Stored data
(** * Bank-review analytics: sentiment, themes, keywords and insights

    A shallow embedding of the classification and aggregation code of the
    fintech-reviews pipeline:

    - [src/utils/text_preprocessor.py]    ([TextPreprocessor.clean_text]),
    - [src/nlp_analysis/theme_analyzer.py] ([ThemeAnalyzer]),
    - [src/nlp_analysis/sentiment_analyzer.py] ([SentimentAnalyzer]),
    - [src/insights/analyzer.py]          ([InsightsAnalyzer]).

    Text is a Python [str]; it is modelled as a [string] of 8-bit characters
    and the model covers ASCII text (code points below 128): [lower] maps
    [A-Z] to [a-z] and leaves every other character alone, the regular
    expression classes [\w], [\d], [\s] are their ASCII parts.  A DataFrame
    cell that may be missing is a [cell].  Python [int] is [Z].  A Python
    [float] is a binary64 [float] where the values are few enough to be
    evaluated exhaustively (the theme threshold), and an exact rational [Q]
    where the code does arithmetic on unbounded data (polarity, shares,
    means); the second is an idealisation that ignores rounding. *)

From Stdlib Require Import List Bool Arith ZArith QArith Lia String Ascii.
From Stdlib Require Import Floats Uint63 Permutation Lqa.
From Stdlib Require Reals Qreals Lra.
From Stdlib Require Import Sorted.
From Stdlib Require DecimalString.
Import ListNotations.

Local Open Scope string_scope.
Local Open Scope list_scope.

(** ** Python [str] primitives *)

Module PyStr.

(** Code point of a character. *)
Definition code (c : ascii) : nat := nat_of_ascii c.

Definition in_range (lo hi : nat) (c : ascii) : bool :=
  (lo <=? code c)%nat && (code c <=? hi)%nat.

Definition is_upper (c : ascii) : bool := in_range 65 90 c.
Definition is_lower (c : ascii) : bool := in_range 97 122 c.
Definition is_digit (c : ascii) : bool := in_range 48 57 c.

WORK ORDER — All lines holding the word "that" must be copied from the data.

EXERCISE RESULT —
    cell that may be missing is a [cell].  Python [int] is [Z].  A Python
    means); the second is an idealisation that ignores rounding. *)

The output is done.